BEGIN Records provided

(** ** Action events of a transaction, by log index *)
Definition action_events := gmap Z (gmap Z ActionLogEvent).

Definition push_action_event (source : IndexedLogSource) (fresh : ActionLogEvent) (push : ActionLogEvent → ActionLogEvent)
    (events : action_events) : action_events :=
  let of_transaction := default ∅ (events !! ls_transaction_hash source) in
  <[ls_transaction_hash source :=
      <[ls_log_index source := push (default fresh (of_transaction !! ls_log_index source))]> of_transaction]> events.

Definition is_active (action_start_block : Z) (source : IndexedLogSource) : Prop := action_start_block ≤ ls_block_number source.
#[export] Instance is_active_dec start source : Decision (is_active start source).
Proof. unfold is_active. apply _. Defined.

Definition action_log_events_by_transaction (batch : IndexedLogBatch) (action_start_block : Z) : action_events :=
  let events := foldl (λ events item,
    push_action_event (nu_source item) (ANullified (nu_tree_number item) [])
      (λ e, match e with ANullified t ns => ANullified t (ns ++ [nu_nullifier item]) | e => e end) events)
    ∅ (filter (λ i, is_active action_start_block (nu_source i)) (nullifiers batch)) in
  let events := foldl (λ events item,
    push_action_event (tc_source item) (ATransact [])
      (λ e, match e with ATransact hs => ATransact (hs ++ [tc_hash item]) | e => e end) events)
    events (filter (λ i, is_active action_start_block (tc_source i)) (transact_commitments batch)) in
  let events := foldl (λ events item,
    push_action_event (ac_source item) (AAction (ac_txconfigs item)) (λ _, AAction (ac_txconfigs item)) events)
    events (filter (λ i, is_active action_start_block (ac_source i)) (actions batch)) in
  foldl (λ events item,
    push_action_event (us_source item) (AUnshield (us_unshield item)) (λ _, AUnshield (us_unshield item)) events)
    events (filter (λ i, is_active action_start_block (us_source i)) (unshields batch)).

(** ** Rows of one transaction *)
Definition public_transactions_from_calldata (summary : TransactOutputSummary) (timestamp : Z) (calldata : bytes)
    : cresult (list IndexedPublicTransaction) :=
  transactions ← decode_railgun_transactions calldata;
  match transactions with
  | None => Ok []
  | Some transactions => public_transactions_from_decoded summary timestamp transactions
  end.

END Records provided

- _Description of the task_:
In the records above, collect each line with "calldata".

- _Exercise response_:
Definition public_transactions_from_calldata (summary : TransactOutputSummary) (timestamp : Z) (calldata : bytes)
  transactions ← decode_railgun_transactions calldata;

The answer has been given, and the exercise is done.